Update (10/15/14): I had a wonderful time at UNLV sharing my work with the faculty members of both English and Law, who asked really great questions and were gracious and courteous.  As far as giving talks go, I couldn’t have asked for a more engaged and collegial audience.

I’m giving a a talk this month to the UNLV Law faculty on a chapter of my forthcoming book, Illegal Literature, from University of Minnesota Press.  It’s been a long time since I’ve been in Vegas, and certainly the first time I’ve been there for non-recreational purposes.

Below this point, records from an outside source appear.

(* ===== verification/FlatFindings.v ===== *)
(** * FlatFS: files and volumes the code mishandles

    Runs of the model on the 1100-block volume [vol_open] that end in lost
    or shared data.  Each is a closed computation. *)

From stdpp Require Import base list.
From Stdlib Require Import ZArith.
From S2P Require Import Prelude TyCrypto FlatCrc FlatFs FlatProps FlatFileProps.

Definition second_file : bmem := flatfs_inode_init (fun _ => 0) 2 0x81A4 0 0.

(** Write three bytes to file 1, truncate it to nothing, write three bytes
    to file 2, write one byte to file 1, read file 2. *)
Definition truncate_run : option (flatfs_err * (flatfs_err + Z) * (flatfs_err + list Z)) :=
  '(_, i1, s) ← flatfs_file_pwrite vol_open new_file 0 [1; 2; 3];
  let '(e, i1, s) := flatfs_file_truncate s i1 0 in
  '(_, i2, s) ← flatfs_file_pwrite s second_file 0 [7; 8; 9];
  '(w, i1, s) ← flatfs_file_pwrite s i1 0 [5];
  '(r, _) ← flatfs_file_pread s i2 0 3;
  Some (e, w, r).


(** A file with per-block checksums loses the end of every block: the
    checksum and the MAC are stored over the file's own bytes. *)
Definition crc_file : bmem := fset new_file 0 i_flags FLATFS_FL_HASCRC.

Definition hascrc_run : option ((flatfs_err + Z) * (flatfs_err + list Z)) :=
  '(w, i, s) ← flatfs_file_pwrite vol_open crc_file 4090 [1; 2; 3; 4; 5; 6];
  '(r, _) ← flatfs_file_pread s i 4090 6;
  Some (w, r).

Theorem hascrc_clobbers_tail : exists r, hascrc_run = Some (inr 6, inr r) /\ r <> [1; 2; 3; 4; 5; 6].
Proof. eexists. split; [vm_compute; reflexivity|done]. Qed.

(** [flatfs_mkfs] accepts a 64-block volume, which the fixed areas do not
    fit: the data area starts past the end and the free count wraps. *)
Definition small_volume : flatfs_err * list Z :=
  let '(e, s) := flatfs_mkfs zero_fs (64 * 4096) None in
  (e, map (sbget s) [sb_total_blocks; sb_data_start; sb_free_blocks]).

Theorem mkfs_small_volume_wraps : small_volume = (FLATFS_OK, [64; 1033; 2 ^ 64 - 969]).
Proof. by vm_compute. Qed.

(** The volume check wants a checksum in the last bytes of every data block
    and so reports an untouched one. *)
Theorem fresh_block_fails_check : fst (flatfs_integrity_check_block vol_open 1034) = FLATFS_ERR_CRC.
Proof. by vm_compute. Qed.
Lemma ensure_leaf_new s r b : VI s -> ge_ds g <= r < ge_tb g -> used g (f_buf s) (r - ge_ds g) = true ->
  0 <= b < 256 -> child (f_buf s) r b = 0 ->
  (sbget s sb_free_blocks = 0 -> ensure_leaf s (r * 4096) b = (0, s)) /\
  (sbget s sb_free_blocks <> 0 -> exists x s1 s', ensure_leaf s (r * 4096) b = (x, s') /\ took s s1 x /\
     VI s' /\ (forall y, 0 <= y < ge_tb g - ge_ds g -> used g (f_buf s') y = used g (f_buf s1) y) /\
     hung (f_buf s) (f_buf s') r b x).
Proof using Hg Hit.
  intros V Hr Hu Hb Hc. unfold ensure_leaf. unfold child in Hc. rewrite Hc. cbn [Z.eqb negb].
  destruct (alloc_local s V) as [H0 H1]. split; intros Hf; [by rewrite H0|].
  destruct (H1 Hf) as (x & s1 & -> & K). pose proof K as [V1 Kr Kf Ku Kt Kd Kz].
  assert (Hxr : x <> r) by (intros ->; congruence).
  rewrite blk_ptr_eq by (destruct Hg; lia). unfold FLATFS_BLOCK_SIZE.
  set (m2 := memset (f_buf s1) (x * 4096) 0 4096). set (m3 := fset m2 (r * 4096) (rt_child b) x).
  assert (Hfl : ge_fl g * 4096 <= ge_ds g * 4096) by (destruct Hg; lia).
  assert (H2 : forall i, m2 i = f_buf s1 i).
  { intros i. unfold m2, memset. destruct (_ && _) eqn:E; [|done].
    apply andb_true_iff in E as [E1%Z.leb_le E2%Z.ltb_lt]. by rewrite Kz by lia. }
  assert (H3 : forall i, i < r * 4096 + 16 + 8 * b \/ r * 4096 + 24 + 8 * b <= i -> m3 i = m2 i).
  { intros i Hi. unfold m3, fset, rt_child. cbn [f_off f_width]. by rewrite wr_out by (cbn; lia). }
  assert (Hlow : forall i, i < ge_ds g * 4096 -> root_seal m3 (r * 4096) i = f_buf s1 i).
  { intros i Hi. rewrite root_seal_out, H3, H2 by lia. done. }
  exists x, s1, (with_buf s1 (root_seal m3 (r * 4096))). split_and!; [done|done| | |].
  - apply (vinv_ext g Hg its ti Hit s1); [done| | |done|done].
    + apply root_seal_bytes, bytes_ok_wr. apply bytes_ok_memset; [lia|].
      apply (mi_bytes _ _ (ai_meta _ _ (vi_inv _ _ _ _ V1))).
    + intros i Hi. right. apply Hlow. lia.
  - intros y Hy. apply (used_groups g Hg); [destruct Hg; lia|]. intros i Hi. apply Hlow. lia.
  - constructor; cbn [f_buf with_buf].
    + unfold child. rewrite (fget_out m3) by (cbn; intros; apply root_seal_out; lia).
      unfold m3, fget, fset. apply rd_wr_small. cbn [f_width rt_child]. destruct Hg. lia.
    + intros i Hi Hi'. rewrite root_seal_out, H3, H2 by lia. apply Kd; lia.
    + intros i Hi. rewrite root_seal_out, H3, H2 by lia. by apply Kz.
    + intros i Hi Hi1 Hi2. rewrite root_seal_out, H3, H2 by lia. by apply Kd.
    + intros i Hi. rewrite Hlow by lia. by apply Kt.
Qed.
(* ===== verification/FlatHtreeSpec.v ===== *)
(** * FlatFS directories: every operation against the map

    Look-up, insertion, removal, the emptiness test and listing on a volume
    related to a family of maps from names. *)

From stdpp Require Import base list gmap.
From Stdlib Require Import ZArith Lia.
From S2P Require Import Prelude FlatCrc FlatFs FlatAlloc FlatSuper FlatFile FlatIO FlatHtree FlatHtreeRel FlatHtreeOps.

Lemma fstrlen_ok n : name_ok n -> fstrlen n (Z.to_nat FLATFS_NAME_MAX) = length n.
Proof. intros [Hl Hn]. apply fstrlen_name; [done|]. unfold FLATFS_NAME_MAX. lia. Qed.

(** Slots of one bucket hold at most the map's names of that bucket. *)
Definition in_bucket (b : Z) (p : list Z * (Z * Z)) : Prop := name_bucket p.1 = b.

#[export] Instance in_bucket_dec b p : Decision (in_bucket b p) := Z.eq_dec _ _.
#[export] Typeclasses Opaque in_bucket.

Definition of_dent (e : dent) : list Z * (Z * Z) := (di_name e, (di_ino e, di_type e)).

#[export] Instance of_dent_inj : Inj (=) (=) of_dent.
Proof. intros [] []. unfold of_dent. cbn. congruence. Qed.

#[export] Instance to_dent_inj : Inj (=) (=) to_dent.
Proof. intros [? []] [? []]. unfold to_dent. cbn. congruence. Qed.

Lemma bucket_size T M b : tab_map T M -> placed T -> 0 <= b < 256 ->
  (length (omap id (T b)) <= size (filter (in_bucket b) M))%nat.
Proof.
  intros Ht Hp Hb. destruct (ents_upd T b Hb) as (rest & H1 & _).
  assert (Nd : NoDup (omap id (T b) ++ rest)).
  { rewrite <- H1, Ht. apply NoDup_fmap; [apply _|apply NoDup_map_to_list]. }
  apply NoDup_app in Nd as [Nd _]. rewrite <- length_map_to_list, <- (length_fmap of_dent).
  apply submseteq_length, NoDup_submseteq; [by apply NoDup_fmap_2; [apply _|]|].
  intros p (e & -> & (o & Ho & Eo)%list_elem_of_omap)%list_elem_of_fmap. cbn in Eo. subst o.
  apply list_elem_of_lookup in Ho as [i Hi]. apply elem_of_map_to_list, map_lookup_filter_Some.
  split; [|by eapply Hp]. apply (tab_map_elem T M e Ht). by exists b, i.
Qed.

Lemma omap_full (l : slots) : Forall (fun o => is_Some o) l -> length (omap id l) = length l.
Proof. induction 1 as [|o l [e ->] _ IH]; [done|]. cbn. by rewrite IH. Qed.

Section Spec.
Context (g : geom) (Hg : geom_ok g).
Context (its ti : Z) (Hit : 2 <= its /\ 0 < ti /\ its * 16 + ti <= ge_fl g * 16).

Abbreviation VD := (vdirs g its ti).
Abbreviation DS := (dstep g its).

Lemma dir_size s D R T d M : VD s D R T -> D !! d = Some M -> Z.of_nat (size M) <= 8192.
Proof.
  intros V Hd. destruct (vd_dir _ _ _ _ _ _ _ V _ _ Hd) as [Da Ht]. rewrite <- (ents_size _ _ Ht). apply ents_bound, Da.
Qed.

(** The search of look-up and removal. *)
Lemma search_spec s D R T d M n : VD s D R T -> D !! d = Some M -> name_ok n ->
  let lb := child (f_buf s) (R d) (name_bucket n) in
  (lb = 0 -> M !! n = None) /\
  (lb <> 0 -> match M !! n with
   | Some (i, t) => exists k, (k < 32)%nat /\ T d (name_bucket n) !! k = Some (Some (DI i t n)) /\
       find_entry 32 (f_buf s) lb 0 (name_hash n) (length n) n = Some (Z.of_nat k) /\
       fget (f_buf s) (dirent lb (Z.of_nat k)) de_ino = i
   | None => find_entry 32 (f_buf s) lb 0 (name_hash n) (length n) n = None
   end).
Proof using Hg.
  intros V Hd Hn lb. destruct (vd_dir _ _ _ _ _ _ _ V _ _ Hd) as [Da Ht].
  pose proof (name_bucket_range n) as Hb. pose proof (tab_lookup _ _ n Ht (da_placed _ _ _ _ _ Da)) as L. split.
  - intros E. rewrite (da_empty _ _ _ _ _ Da) in L by done. destruct (M !! n) as [[i t]|]; [|done].
    destruct L as (k & _ & Hk). apply lookup_replicate in Hk as [? _]. done.
  - intros Hne. pose proof (da_slots _ _ _ _ _ Da _ Hb Hne) as Hs. fold lb in Hs.
    destruct (child_range g its ti _ _ _ _ _ _ _ V Hd Hb Hne) as (Hr & _). fold lb in Hr.
    assert (Hlb : 0 <= lb < 2 ^ 52) by (destruct Hg; lia).
    pose proof (find_entry_slots (f_buf s) lb n Hlb Hn (T d (name_bucket n)) 0) as E.
    rewrite (da_len _ _ _ _ _ Da _ Hb) in E. specialize (E ltac:(by rewrite Z.mul_0_r, Z.add_0_r)).
    destruct (M !! n) as [[i t]|]; [|by rewrite E, L]. destruct L as (k & Ek & Hk). exists k.
    pose proof (lookup_lt_Some _ _ _ Hk) as Hlt. rewrite (da_len _ _ _ _ _ Da _ Hb) in Hlt.
    split_and!; [done|done|by rewrite E, Ek|]. rewrite dirent_eq by done. by destruct (Hs _ _ Hk) as (_ & -> & _).
Qed.

(** Look-up is the map's, and changes the counters only. *)
Lemma lookup_spec h D R T d M n : VD (h_fs h) D R T -> D !! d = Some M -> name_ok n ->
  exists h', flatfs_dir_lookup h d n
             = (match M !! n with Some (i, _) => inr i | None => inl FLATFS_ERR_NOTFOUND end, h') /\ h_fs h' = h_fs h.
Proof using Hg Hit.
  intros V Hd Hn. unfold flatfs_dir_lookup, flatfs_htree_lookup. destruct (htroot_spec g Hg its ti Hit _ _ _ _ _ _ V Hd) as [_ ->].
  rewrite fstrlen_ok by done. fold (name_hash n). fold (name_bucket n). unfold h_buf. fold (child (f_buf (h_fs h)) (R d) (name_bucket n)).
  destruct (search_spec _ _ _ _ _ _ n V Hd Hn) as [H0 H1]. change (Z.to_nat FLATFS_DIRENTS_PER_BLK) with 32%nat.
  destruct (Z.eqb_spec (child (f_buf (h_fs h)) (R d) (name_bucket n)) 0) as [E|E].
  - rewrite H0 by done. by exists h.
  - specialize (H1 E). destruct (M !! n) as [[i t]|].
    + destruct H1 as (k & _ & _ & -> & ->). eexists. split; [reflexivity|done].
    + rewrite H1. eexists. split; [reflexivity|done].
Qed.

(** The first free slot of the bucket, for a name that is absent. *)
Lemma probe_spec s D R T d M n : VD s D R T -> D !! d = Some M -> name_ok n -> M !! n = None ->
  let b := name_bucket n in let lb := child (f_buf s) (R d) b in lb <> 0 ->
  (exists k, (k < 32)%nat /\ T d b !! k = Some None /\ probe_entry 32 (f_buf s) lb 0 (name_hash n) (length n) n = PFree (Z.of_nat k)) \/
  (probe_entry 32 (f_buf s) lb 0 (name_hash n) (length n) n = PFull /\ (32 <= size (filter (in_bucket b) M))%nat).
Proof using Hg.
  intros V Hd Hn Hm b lb Hne. destruct (vd_dir _ _ _ _ _ _ _ V _ _ Hd) as [Da Ht].
  pose proof (name_bucket_range n) as Hb. fold b in Hb. pose proof (tab_lookup _ _ n Ht (da_placed _ _ _ _ _ Da)) as L.
  rewrite Hm in L. apply first_idx_none in L. fold b in L. pose proof (da_len _ _ _ _ _ Da _ Hb) as Hlen.
  destruct (child_range g its ti _ _ _ _ _ _ _ V Hd Hb Hne) as (Hr & _). fold lb in Hr.
  pose proof (probe_slots (f_buf s) lb n ltac:(destruct Hg; lia) Hn (T d b) 0) as E. rewrite Hlen in E.
  specialize (E ltac:(rewrite Z.mul_0_r, Z.add_0_r; by apply (da_slots _ _ _ _ _ Da))).
  destruct (first_idx (free_or_named n) (T d b)) as [k|] eqn:Ek; cbn [probe_of] in E.
  - left. apply first_idx_some in Ek as [(o & Hk & Ho) _]. exists k. pose proof (lookup_lt_Some _ _ _ Hk).
    rewrite Hk in E. destruct o as [e|]; [|split_and!; [lia|done|done]].
    eapply Forall_lookup_1 in L; [|done]. cbn in L, Ho. congruence.
  - right. split; [done|]. apply first_idx_none in Ek. rewrite <- Hlen, <- (omap_full (T d b)).
    + apply bucket_size; [done|apply Da|done].
    + eapply Forall_impl; [done|]. intros [e|]; [by eexists|done].
Qed.

(** Insertion of an absent name. *)
Lemma insert_spec s D R T d M n ino ty : VD s D R T -> D !! d = Some M -> name_ok n ->
  0 < ino < 2 ^ 64 -> 0 <= ty < 256 -> M !! n = None ->
  exists e s' T', flatfs_dir_insert s d n ino ty = (e, s') /\ DS s s' d (R d) /\
  ((e = FLATFS_OK /\ VD s' (<[d := <[n := (ino, ty)]> M]> D) R T') \/
   (e = FLATFS_ERR_NOSPACE /\ VD s' D R T' /\
    ((32 <= size (filter (in_bucket (name_bucket n)) M))%nat \/ sbget s sb_free_blocks = 0))).
Proof using Hg Hit.
  intros V Hd Hn Hino Hty Hm. unfold flatfs_dir_insert, flatfs_htree_insert.
  destruct (htroot_spec g Hg its ti Hit _ _ _ _ _ _ V Hd) as [_ ->]. rewrite fstrlen_ok by done.
  rewrite (proj2 (Z.leb_gt _ _)) by (destruct Hn; unfold FLATFS_NAME_MAX; lia). cbv zeta. fold (name_hash n) (name_bucket n).
  pose proof (name_bucket_range n) as Hb. set (b := name_bucket n) in *.
  destruct (ensure_leaf_spec g Hg its ti Hit s D R T d M b V Hd Hb) as (lb & s1 & -> & [(-> & -> & Hc & Hf)|(Hlb & Hc & V1 & S1)]).
  { exists FLATFS_ERR_NOSPACE, s, T. split; [done|]. split; [apply dstep_refl|]. right. by auto. }
  rewrite (proj2 (Z.eqb_neq _ _) Hlb). change (Z.to_nat FLATFS_DIRENTS_PER_BLK) with 32%nat.
  assert (Hlr : 0 <= lb < 2 ^ 52).
  { rewrite <- Hc. destruct (child_range g its ti _ _ _ _ _ _ b V1 Hd Hb) as (Hr & _); [by rewrite Hc|]. destruct Hg; lia. }
  destruct (probe_spec _ _ _ _ _ _ n V1 Hd Hn Hm) as [(k & Hk & Hs & E)|[E Hfull]]; [fold b; by rewrite Hc| |]; fold b in E; rewrite Hc in E; rewrite E; clear E.
  2: { exists FLATFS_ERR_NOSPACE, s1, (upd T d (T d)). split_and!; [done|done|]. right. auto. }
  set (e := DI ino ty n). fold b in Hs.
  rewrite dirent_eq by done. destruct Hn as [Hn1 Hn2].
  destruct (put_spec g Hg its ti Hit s1 D R (upd T d (T d)) d M b k (Some e) (<[n := (ino, ty)]> M)
    (write_entry (f_buf s1) (lb * 4096 + 128 * Z.of_nat k) ino (name_hash n) (length n) n ty) 1) as [Hsz Hw]; rewrite ?Hc; try done.
  - apply write_entry_bytes; [by eapply vdirs_bytes|done].
  - apply (write_entry_at _ _ e); [by eapply vdirs_bytes|done].
  - intros j Hj. apply write_entry_out; [by rewrite firstn_all|lia].
  - by intros ? [= <-].
  - apply (tab_insert _ _ _ _ e); try done. by eapply vd_dir.
  - rewrite map_size_insert, Hm. lia.
  - cbv zeta in Hsz, Hw. rewrite Hsz. rewrite map_size_insert, Hm in Hw.
    rewrite u64_small by (pose proof (dir_size _ _ _ _ _ _ V Hd); lia).
    replace (Z.of_nat (size M) + 1) with (Z.of_nat (S (size M))) by lia.
    destruct Hw as (s' & Ew & V' & S'). exists FLATFS_OK, s', (upd (upd T d (T d)) d (put_slot (upd T d (T d) d) b k (Some e))).
    split; [done|]. split; [by apply dstep_trans with s1|by left].
Qed.

(** Removal. *)
Lemma htree_remove_spec s D R T d M n : VD s D R T -> D !! d = Some M -> name_ok n ->
  match M !! n with
  | None => flatfs_dir_remove s d n = (FLATFS_ERR_NOTFOUND, s)
  | Some _ => exists s' T', flatfs_dir_remove s d n = (FLATFS_OK, s') /\ VD s' (<[d := delete n M]> D) R T' /\
      DS s s' d (R d)
  end.
Proof using Hg Hit.
  intros V Hd Hn. unfold flatfs_dir_remove, flatfs_htree_remove.
  destruct (htroot_spec g Hg its ti Hit _ _ _ _ _ _ V Hd) as [_ ->]. rewrite fstrlen_ok by done. cbv zeta.
  fold (name_hash n) (name_bucket n). fold (child (f_buf s) (R d) (name_bucket n)). change (Z.to_nat FLATFS_DIRENTS_PER_BLK) with 32%nat.
  destruct (search_spec _ _ _ _ _ _ n V Hd Hn) as [H0 H1]. pose proof (name_bucket_range n) as Hb.
  set (b := name_bucket n) in *. set (lb := child (f_buf s) (R d) b) in *.
  destruct (Z.eqb_spec lb 0) as [E|E]; [by rewrite H0|]. specialize (H1 E).
  destruct (M !! n) as [[i t]|] eqn:Em; [|by rewrite H1]. destruct H1 as (k & Hk & Hs & -> & _).
  destruct (child_range g its ti _ _ _ _ _ _ b V Hd Hb E) as (Hr & _). fold lb in Hr.
  rewrite dirent_eq by (destruct Hg; lia). unfold FLATFS_DIRENT_SIZE.
  assert (Hpos : size M <> 0%nat) by (intros Hz; apply map_size_empty_inv in Hz; subst; by rewrite lookup_empty in Em).
  destruct (put_spec g Hg its ti Hit s D R T d M b k None (delete n M)
    (memset (f_buf s) (lb * 4096 + 128 * Z.of_nat k) 0 128) (-1)) as [Hsz Hw]; try done; fold lb.
  - apply bytes_ok_memset; [lia|by eapply vdirs_bytes].
  - cbn [ent_at]. unfold fget, de_ino. cbn [f_off f_width]. apply rd_memset_zero; cbn; lia.
  - intros j Hj. apply memset_out. lia.
  - apply (tab_delete _ _ _ _ (DI i t n)); try done. by eapply vd_dir.
  - rewrite map_size_delete, Em. lia.
  - cbv zeta in Hsz, Hw. rewrite Hsz. rewrite (proj2 (Z.eqb_neq _ _)) by lia.
    rewrite map_size_delete, Em in Hw. replace (Z.of_nat (size M) - 1) with (Z.of_nat (pred (size M))) by lia.
    destruct Hw as (s' & Ew & V' & S'). by exists s', (upd T d (put_slot (T d) b k None)).
Qed.
(** ** Sequences of operations *)

Inductive dir_op :=
| OLookup (d : Z) (n : list Z)
| OInsert (d : Z) (n : list Z) (ino ty : Z)
| ORemove (d : Z) (n : list Z)
| OIsempty (d : Z)
| OList (d : Z).

Inductive dir_res := RIno (r : flatfs_err + Z) | RRet (e : flatfs_err) | REmpty (b : bool) | RList (l : list dent).

(** A listing takes one call per entry, at most 8192 of them, and one more. *)
Definition list_fuel : nat := Z.to_nat 8194.

Definition dir_step (h : hfs) (op : dir_op) : option (dir_res * hfs) :=
  match op with
  | OLookup d n => let '(r, h) := flatfs_dir_lookup h d n in Some (RIno r, h)
  | OInsert d n ino ty => let '(e, s) := flatfs_dir_insert (h_fs h) d n ino ty in Some (RRet e, with_fs h s)
  | ORemove d n => let '(e, s) := flatfs_dir_remove (h_fs h) d n in Some (RRet e, with_fs h s)
  | OIsempty d => Some (REmpty (flatfs_dir_isempty (h_fs h) d), h)
  | OList d => (fun l => (RList l, h)) <$> readdir_all list_fuel (h_fs h) d 0
  end.

(** ** The specification: one map from names per directory *)

Abbreviation dirs := (gmap Z names).

(** [noblk] says that the volume has no free block. *)
Inductive dirs_op (noblk : bool) (D : dirs) : dir_op -> dir_res -> dirs -> Prop :=
| do_found d M n i t : D !! d = Some M -> M !! n = Some (i, t) -> dirs_op noblk D (OLookup d n) (RIno (inr i)) D
| do_missing d M n : D !! d = Some M -> M !! n = None -> dirs_op noblk D (OLookup d n) (RIno (inl FLATFS_ERR_NOTFOUND)) D
| do_insert d M n i t : D !! d = Some M -> M !! n = None ->
    dirs_op noblk D (OInsert d n i t) (RRet FLATFS_OK) (<[d := <[n := (i, t)]> M]> D)
| do_full d M n i t : D !! d = Some M -> (32 <= size (filter (in_bucket (name_bucket n)) M))%nat \/ noblk = true ->
    dirs_op noblk D (OInsert d n i t) (RRet FLATFS_ERR_NOSPACE) D
| do_remove d M n : D !! d = Some M -> is_Some (M !! n) ->
    dirs_op noblk D (ORemove d n) (RRet FLATFS_OK) (<[d := delete n M]> D)
| do_absent d M n : D !! d = Some M -> M !! n = None -> dirs_op noblk D (ORemove d n) (RRet FLATFS_ERR_NOTFOUND) D
| do_isempty d M : D !! d = Some M -> dirs_op noblk D (OIsempty d) (REmpty (bool_decide (M = ∅))) D
| do_list d M l : D !! d = Some M -> l ≡ₚ to_dent <$> map_to_list M -> dirs_op noblk D (OList d) (RList l) D.

(** What a caller has to respect: the directory exists, names fit an entry,
    and a name is inserted only when it is absent. *)
Definition op_pre (D : dirs) (op : dir_op) : Prop :=
  match op with
  | OLookup d n | ORemove d n => is_Some (D !! d) /\ name_ok n
  | OInsert d n i t => (exists M, D !! d = Some M /\ M !! n = None) /\ name_ok n /\ 0 < i < 2 ^ 64 /\ 0 <= t < 256
  | OIsempty d | OList d => is_Some (D !! d)
  end.

#[export] Instance op_pre_dec D op : Decision (op_pre D op).
Proof.
  destruct op as [d n|d n i t|d n|d|d]; cbn [op_pre]; try apply _.
  apply and_dec; [|apply _]. destruct (D !! d) as [M|] eqn:E; [destruct (decide (M !! n = None)) as [Hn|Hn]|].
  - left. by exists M.
  - right. intros (M' & ? & ?). congruence.
  - right. intros (M' & ? & ?). congruence.
Defined.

I’m looking forward to the ensuing discussion, and I’m particularly keen on hearing what legal experts have to say regarding my interdisciplinary approach to law and literature.  Here’s an preview:

From Solitary to Accretive Genius:
Japanese Amateur Comics and the Limits of Copyright

David S. Roh
Assistant Professor
Dept. of English
Old Dominion University

Using Japanese amateur comics (dōjinshi) as a comparative case study, I show how communal fictions in the aggregate—and in flagrant violation of international and domestic copyright law—spur literary and cultural development. The large, quasi-institutionalized dōjinshi community emerged in Japan thanks to a confluence of favorable infrastructural and legal factors creating an environment conducive to extralegal creativity. In contrast, their American counterparts generally disapprove of fan fiction, which limits the growth potential for both parties. The disparate reactions of American and Japanese content owners to amateur fiction illustrate how different policies affect industry and cultural development. Japanese publishers tacitly sanction dōjinshi authors, which results in a vibrant sub-industry acting as advertising for borrowed works, but more importantly, functions as a counterpoint against which the center defines itself. I posit that the importance of amateur fiction lies with the dialogic relationship that compels engagement and adaptation. The community of dojinshi creators coalesce generic forms, creating a textual ecology that causes the center to shift and groan in response. In short, this paper argues that copyright in its current form does not account for the phenomenon of accretive genius, and that a generous, rather than protectionist, legal policy may be of greater benefit to culture at large.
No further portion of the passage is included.